Required action: Locate the line bearing "included, were all" in the material below, then reproduce it and each following line up to and including the line bearing "(res : list (string * pyval)) (cloud_info".

Record extracts:
§ §

(** X14. A result with [cloud_info] comes only from a run that was asked to
    upload on a generator whose four cloud settings, the access token
    included, were all set.  Such a run fetched the order, saved the
    document, read it back and sent it in one PUT; with [save_local]
    false it then removed the local file, which is gone from the disk,
    and otherwise the file is on disk under the path of the result. *)
Theorem cloud_info_means_uploaded
        (order_id : string) (save_local upload_to_cloud : bool) (st st' : State)
        (res : list (string * pyval)) (cloud_info : pyval) :
  generate_invoice E order_id save_local upload_to_cloud st = (Return (VDict res), st') ->
  dict_lookup "cloud_info" res = Some cloud_info ->
  upload_to_cloud = true
  /\ py_all (office_config_values (office_config (self st))) = true
  /\ exists (number : pyval) (filename : string),
       res = [("success", VBool true);
              ("order_number", number);
              ("local_file_path",
               if save_local then VStr (filename +:+ ".docx") else VNone);
              ("cloud_info", cloud_info)]
       /\ events (world st')
          = events (world st)
              ++ [HttpGet (order_url (self st) order_id);
                  FileSaved (filename +:+ ".docx");
                  FileRead (filename +:+ ".docx");
                  HttpPut (upload_url filename)]
              ++ (if save_local then [] else [FileRemoved (filename +:+ ".docx")])
       /\ (if save_local
           then is_Some (files (world st') !! (filename +:+ ".docx"))
           else files (world st') !! (filename +:+ ".docx") = None).
Proof.
  rewrite generate_invoice_eq. unfold failed, succeeded, failure.
  destruct (fetch_stage E order_id st) as [[order|e] st1] eqn:Hfetch;
    [|intros H; invert H; discriminate].
  destruct (fetch_stage_frame E _ _ _ _ Hfetch) as (Hs1 & _ & Hf1 & He1).
  destruct (py_getitem order "order_number") as [number|e];
    [|intros H; invert H; discriminate].
  destruct (render_stage E order number st1) as [[path|e] st3] eqn:Hrender;
    [|intros H; invert H; discriminate].
  destruct (render_stage_Return E _ _ _ _ _ Hrender) as (doc & Hs3 & Hf3 & He3).
  assert (Hpath : path = invoice_filename E number st1 +:+ ".docx").
  { unfold render_stage in Hrender.
    now destruct (create_word_document_Return E _ _ _ _ _ Hrender)
      as (? & ? & ? & ? & _ & _ & _ & _ & Hp & _). }
  destruct upload_to_cloud; cbn [andb];
    [|intros H; invert H; destruct save_local; discriminate].
  destruct (py_all (office_config_values (office_config (self st3)))) eqn:Hall;
    [|intros H; invert H; destruct save_local; discriminate].
  pose proof (py_all_token _ Hall) as Htok.
  destruct (upload_stage E path number st1 st3) as [[ci|e] st4] eqn:Hup;
    [|intros H; invert H; discriminate].
  destruct (upload_stage_cached _ _ _ _ _ _ Htok Hup) as (Hs4 & Hf4 & He4).
  assert (Hdoc : files (world st3) !! path = Some doc)
    by (rewrite Hf3; apply lookup_insert_eq).
  rewrite Hdoc in He4.
  destruct save_local.
  - intros H Hci. invert H. cbn in Hci. invert Hci.
    split; [reflexivity|]. split; [now rewrite <- Hs1, <- Hs3|].
    exists number, (invoice_filename E number st1).
    split; [reflexivity|]. settle.
    split; [rewrite He4, He3, He1, <- !app_assoc; reflexivity|].
    rewrite Hf4, Hdoc. eauto.
  - assert (Hdoc4 : files (world st4) !! path = Some doc) by now rewrite Hf4.
    rewrite (os_remove_present _ _ _ Hdoc4).
    intros H Hci. invert H. cbn in Hci. invert Hci.
    split; [reflexivity|]. split; [now rewrite <- Hs1, <- Hs3|].
    exists number, (invoice_filename E number st1).
    split; [reflexivity|]. settle.
    split; [rewrite He4, He3, He1, <- !app_assoc; reflexivity|].
    apply lookup_delete_eq.
Qed.

(** X15. [generate_invoice] removes a file only in a run with [save_local]
    false that was asked to upload, and only after the upload of that very
    file has returned.  A run in which the fetch, the rendering or the
    upload fails therefore removes nothing; and whatever a run does not
    remove is still on disk when it ends, the files from before as well as
    the document it saved. *)
Theorem removal_only_after_upload
        (order_id : string) (save_local upload_to_cloud : bool) (st st' : State)
        (r : PyResult pyval) :
  generate_invoice E order_id save_local upload_to_cloud st = (r, st') ->
  exists new_events : list event,
    events (world st') = events (world st) ++ new_events
    /\ (forall p : string,
          In (FileRemoved p) new_events ->
          save_local = false
          /\ upload_to_cloud = true
          /\ exists (order number cloud_info : pyval) (st1 st3 st4 : State),
               fetch_stage E order_id st = (Return order, st1)
               /\ py_getitem order "order_number" = Return number
               /\ render_stage E order number st1 = (Return p, st3)
               /\ upload_stage E p number st1 st3 = (Return cloud_info, st4))
    /\ (forall p : string,
          ~ In (FileRemoved p) new_events ->
          is_Some (files (world st) !! p) \/ In (FileSaved p) new_events ->
          is_Some (files (world st') !! p)).
Proof.
  rewrite generate_invoice_eq. unfold failed, succeeded, failure.
  destruct (fetch_stage E order_id st) as [[order|e] st1] eqn:Hfetch;
    destruct (fetch_stage_frame E _ _ _ _ Hfetch) as (Hs1 & _ & Hf1 & He1).
  2:{ intros H. invert H. settle. eexists. split; [exact He1|].
      split; [intros p [Hp|[]]; discriminate|].
      intros p _ [Hp|[Hp|[]]]; [now rewrite Hf1|discriminate]. }
  destruct (py_getitem order "order_number") as [number|e] eqn:Hnum.
  2:{ intros H. invert H. settle. eexists. split; [exact He1|].
      split; [intros p [Hp|[]]; discriminate|].
      intros p _ [Hp|[Hp|[]]]; [now rewrite Hf1|discriminate]. }
  destruct (render_stage E order number st1) as [[path|e] st3] eqn:Hrender.
  2:{ destruct (render_stage_Raise E _ _ _ _ _ Hrender) as (_ & Hf3 & He3).
      intros H. invert H. settle. eexists. split; [rewrite He3; exact He1|].
      split; [intros p [Hp|[]]; discriminate|].
      intros p _ [Hp|[Hp|[]]]; [now rewrite Hf3, Hf1|discriminate]. }
  destruct (render_stage_Return E _ _ _ _ _ Hrender) as (doc & Hs3 & Hf3 & He3).
  assert (Hdoc : files (world st3) !! path = Some doc)
    by (rewrite Hf3; apply lookup_insert_eq).
  assert (Hkeep : forall p : string,
             is_Some (files (world st) !! p) \/ p = path ->
             is_Some (files (world st3) !! p)).
  { intros p [Hp| ->]; [|rewrite Hdoc; eauto]. rewrite Hf3, Hf1.
    destruct (decide (path = p)) as [->|Hne];
      [rewrite lookup_insert_eq; eauto|now rewrite lookup_insert_ne]. }
  destruct (upload_to_cloud
            && py_all (office_config_values (office_config (self st3)))) eqn:Hon.
  2:{ intros H. invert H. settle.
      exists [HttpGet (order_url (self st) order_id); FileSaved path].
      split; [rewrite He3, He1, <- app_assoc; reflexivity|].
      split; [intros p Hp; cbn in Hp; intuition discriminate|].
      intros p _ [Hp|Hp]; apply Hkeep; [now left|right].
      cbn in Hp. destruct Hp as [Hp|[Hp|[]]]; [discriminate|now invert Hp]. }
  apply andb_true_iff in Hon. destruct Hon as (Hup_on & Hall).
  pose proof (py_all_token _ Hall) as Htok.
  destruct (upload_stage E path number st1 st3) as [[ci|e] st4] eqn:Hup;
    destruct (upload_stage_cached _ _ _ _ _ _ Htok Hup) as (Hs4 & Hf4 & He4);
    rewrite Hdoc in He4.
  2:{ intros H. invert H. settle.
      exists [HttpGet (order_url (self st) order_id); FileSaved path;
              FileRead path; HttpPut (upload_url (invoice_filename E number st1))].
      split; [rewrite He4, He3, He1, <- !app_assoc; reflexivity|].
      split; [intros p Hp; cbn in Hp; intuition discriminate|].
      intros p _ [Hp|Hp]; rewrite Hf4; apply Hkeep; [now left|right].
      cbn in Hp. destruct Hp as [Hp|[Hp|[Hp|[Hp|[]]]]]; try discriminate.
      now invert Hp. }
  destruct save_local.
  - intros H. invert H. settle.
    exists [HttpGet (order_url (self st) order_id); FileSaved path;
            FileRead path; HttpPut (upload_url (invoice_filename E number st1))].
    split; [rewrite He4, He3, He1, <- !app_assoc; reflexivity|].
    split; [intros p Hp; cbn in Hp; intuition discriminate|].
    intros p _ [Hp|Hp]; rewrite Hf4; apply Hkeep; [now left|right].
    cbn in Hp. destruct Hp as [Hp|[Hp|[Hp|[Hp|[]]]]]; try discriminate.
    now invert Hp.
  - assert (Hdoc4 : files (world st4) !! path = Some doc) by now rewrite Hf4.
    rewrite (os_remove_present _ _ _ Hdoc4).
    intros H. invert H. settle.
    exists [HttpGet (order_url (self st) order_id); FileSaved path;
            FileRead path; HttpPut (upload_url (invoice_filename E number st1));
            FileRemoved path].
    split; [rewrite He4, He3, He1, <- !app_assoc; reflexivity|].
    split.
    + intros p Hp. cbn in Hp.
      destruct Hp as [Hp|[Hp|[Hp|[Hp|[Hp|[]]]]]]; try discriminate.
      invert Hp. split; [reflexivity|]. split; [reflexivity|].
      exists order, number, ci, st1, st3, st4. repeat split; assumption.
    + intros p Hno Hp.
      assert (Hne : p <> path).
      { intros ->. apply Hno. cbn. tauto. }
      rewrite lookup_delete_ne by congruence. rewrite Hf4. apply Hkeep.
      destruct Hp as [Hp|Hp]; [now left|right].
      cbn in Hp. destruct Hp as [Hp|[Hp|[Hp|[Hp|[Hp|[]]]]]]; try discriminate.
      now invert Hp.
Qed.

(** X18. The file of a successful run is named after the order number and
    the whole seconds of the clock at the start of the run:
    [Factura_<order number>_<seconds>.docx].  With [save_local] the result
    gives that path, and the file is on disk when the run returns. *)
Theorem invoice_path_name
        (order_id : string) (upload_to_cloud : bool) (st st' : State)
        (res : list (string * pyval)) :
  generate_invoice E order_id true upload_to_cloud st = (Return (VDict res), st') ->
  dict_lookup "success" res = Some (VBool true) ->
  exists number : pyval,
    dict_lookup "order_number" res = Some number
    /\ dict_lookup "local_file_path" res
       = Some (VStr (invoice_path E number (timestamp (clock E (ticks (world st))))))
    /\ is_Some (files (world st')
                  !! invoice_path E number (timestamp (clock E (ticks (world st))))).
Proof.
  rewrite generate_invoice_eq. unfold failed, succeeded, failure.
  destruct (fetch_stage E order_id st) as [[order|e] st1] eqn:Hfetch;
    [|intros H Hs; invert H; discriminate Hs].
  destruct (fetch_stage_frame E _ _ _ _ Hfetch) as (_ & Ht1 & _ & _).
  destruct (py_getitem order "order_number") as [number|e];
    [|intros H Hs; invert H; discriminate Hs].
  destruct (render_stage E order number st1) as [[path|e] st3] eqn:Hrender;
    [|intros H Hs; invert H; discriminate Hs].
  destruct (render_stage_Return E _ _ _ _ _ Hrender) as (doc & Hs3 & Hf3 & _).
  assert (Hpath : path = invoice_path E number (timestamp (clock E (ticks (world st))))).
  { unfold render_stage in Hrender.
    destruct (create_word_document_Return E _ _ _ _ _ Hrender)
      as (? & ? & ? & ? & _ & _ & _ & _ & Hp & _).
    rewrite Hp. unfold invoice_filename, invoice_path. rewrite Ht1.
    now rewrite !append_assoc. }
  assert (Hdoc : files (world st3) !! path = Some doc)
    by (rewrite Hf3; apply lookup_insert_eq).
  destruct (upload_to_cloud
            && py_all (office_config_values (office_config (self st3)))) eqn:Hon.
  2:{ intros H _. invert H. exists number. settle.
      split; [reflexivity|]. split; [reflexivity|]. rewrite Hdoc. eauto. }
  apply andb_true_iff in Hon. destruct Hon as (_ & Hall).
  pose proof (py_all_token _ Hall) as Htok.
  destruct (upload_stage E path number st1 st3) as [[ci|e] st4] eqn:Hup;
    [|intros H Hs; invert H; discriminate Hs].
  destruct (upload_stage_cached _ _ _ _ _ _ Htok Hup) as (_ & Hf4 & _).
  intros H _. invert H. exists number. settle.
  split; [reflexivity|]. split; [reflexivity|]. rewrite Hf4, Hdoc. eauto.
Qed.

End Orchestration.

Section FileNames.

Variable E : Env.

Lemma string_of_uint_no_minus (d : Decimal.uint) (s : string) :
  NilEmpty.string_of_uint d <> String "-" s.
Proof. destruct d; discriminate. Qed.

Lemma digits_of_N_inj (a b : N) : digits_of_N a = digits_of_N b -> a = b.
Proof.
  unfold digits_of_N. intros H.
  apply DecimalN.Unsigned.to_uint_inj.
  assert (K : Some (N.to_uint a) = Some (N.to_uint b))
    by (rewrite <- !NilEmpty.usu; now rewrite H).
  now injection K.
Qed.
(** * SurfaceFlinger Scheduler: a shallow embedding and its properties

    The model follows [services/surfaceflinger/Scheduler/Scheduler.cpp].
    The scheduler is one C++ object; every member function becomes a
    function from the object's state to its new state (and a result,
    where the member function returns one or writes to systrace).

    The collaborators the scheduler only talks to through an interface
    ([DispSync], [EventThread], [EventControlThread]) are interfaces here
    as well: a type of states and the operations the scheduler calls. *)

From Stdlib Require Import ZArith Lia List Bool String.
From stdpp Require Import gmap strings list sorting.

Local Open Scope Z_scope.

(** ** Machine integers *)

(** [int64_t] arithmetic, two's complement: the value of a result that does
    not fit is reduced into [-2^63, 2^63). *)
Definition INT64_MIN : Z := - 2 ^ 63.
Definition INT64_MAX : Z := 2 ^ 63 - 1.

Definition wrap64 (z : Z) : Z := (z + 2 ^ 63) mod 2 ^ 64 - 2 ^ 63.

Definition in_int64 (z : Z) : Prop := INT64_MIN <= z <= INT64_MAX.

(** [size_t] arithmetic on an LP64 target. *)
Definition wrap_size_t (z : Z) : Z := z mod 2 ^ 64.

(** [nsecs_t] is [int64_t]; a millisecond is [1000000] of them. *)
Definition NS_PER_MS : Z := 1000000.

(** ** Systrace *)

(** [ATRACE_INT(name, value)] writes one counter sample. The model returns the
    samples a call writes, in order, next to the new state. *)
Inductive TraceEvent : Type :=
| ATRACE_INT (name : string) (value : Z).

#[global] Instance TraceEvent_eq_dec : EqDecision TraceEvent.
Proof. solve_decision. Defined.

(** ** Collaborators *)

(** [DispSync]: the timing model. [D] is the state of the object behind
    [mPrimaryDispSync]; the two sample operations answer whether hardware
    vsync is still needed. *)
Module DispSync.
Class Ops (D : Type) : Type := {
  beginResync : D -> D;
  endResync : D -> D;
  addResyncSample : Z -> D -> bool * D;
  addPresentFence : Z -> D -> bool * D;
  reset : D -> D;
  setPeriod : Z -> D -> D;
  computeNextRefresh : Z -> D -> Z;
  getPeriod : D -> Z;
  setIgnorePresentFences : bool -> D -> D;
  setRefreshSkipCount : Z -> D -> D
}.

(** A [DispSync*]: the address of a [DispSync] object. The scheduler owns
    one such object, the one behind [mPrimaryDispSync], and hands its
    address to the [DispSyncSource] of every event thread it makes. What a
    source asks of the object through that address is decided outside
    Scheduler.cpp; the state [D] kept in [mPrimaryDispSync] follows the
    requests the scheduler itself makes. *)
Inductive Ptr : Type :=
| primary.
End DispSync.

(** [EventThread]: the per-connection publisher. [T] is the state of a
    thread, [C] an event connection it hands out, [Cb] the callbacks it is
    constructed with. *)
Module EventThread.
Class Ops (T C Cb : Type) : Type := {
  (* impl::EventThread(DispSyncSource(dispSync, phaseOffsetNs, true,
     sourceName), resyncCallback, interceptCallback, threadName) *)
  make : DispSync.Ptr -> string -> Z -> Cb -> Cb -> string -> T;
  createEventConnection : T -> C * T;
  onHotplugReceived : Z -> bool -> T -> T;
  onScreenAcquired : T -> T;
  onScreenReleased : T -> T;
  dump : T -> string -> string;
  setPhaseOffset : Z -> T -> T
}.
End EventThread.

(** [EventControlThread]: the hardware toggle (EventControlThread.h is not
    part of the sources). *)
Module EventControlThread.

(** Modelled from the spec: the hardware toggle, consumed through
    [setVsyncEnabled(bool)] only. Its state is the list of the requests it
    has received, oldest first. *)
Definition t : Type := list bool.

(** Modelled from the spec: a toggle that has received no request. *)
Definition make : t := [].

(** Modelled from the spec: [setVsyncEnabled(bool)]. *)
Definition setVsyncEnabled (enabled : bool) (e : t) : t := e ++ [enabled].

End EventControlThread.

(** ** SchedulerUtils and LayerHistory *)

Module scheduler.

Definition sum_int64 (v : list Z) : Z := fold_left Z.add v 0.

(** Modelled from the spec: [scheduler::calculate_mean] (SchedulerUtils.h is
    not part of the sources). The spec calls it the arithmetic mean of the
    buffer; both callers store it in an [int64_t], so the model gives the
    mean as that integer, the exact quotient truncated toward zero. *)
Definition calculate_mean (v : list Z) : Z :=
  Z.quot (sum_int64 v) (Z.of_nat (length v)).

(** Modelled from the spec: [scheduler::calculate_median] (not part of the
    sources): "sort, take middle element"; for an even length the model
    takes the upper of the two middle elements (index [n / 2]). *)
Definition calculate_median (v : list Z) : Z :=
  nth (Nat.div (length v) 2) (merge_sort Z.le v) 0.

§ §

Task response:
    included, were all set.  Such a run fetched the order, saved the
    document, read it back and sent it in one PUT; with [save_local]
    false it then removed the local file, which is gone from the disk,
    and otherwise the file is on disk under the path of the result. *)
Theorem cloud_info_means_uploaded
        (order_id : string) (save_local upload_to_cloud : bool) (st st' : State)
        (res : list (string * pyval)) (cloud_info : pyval) :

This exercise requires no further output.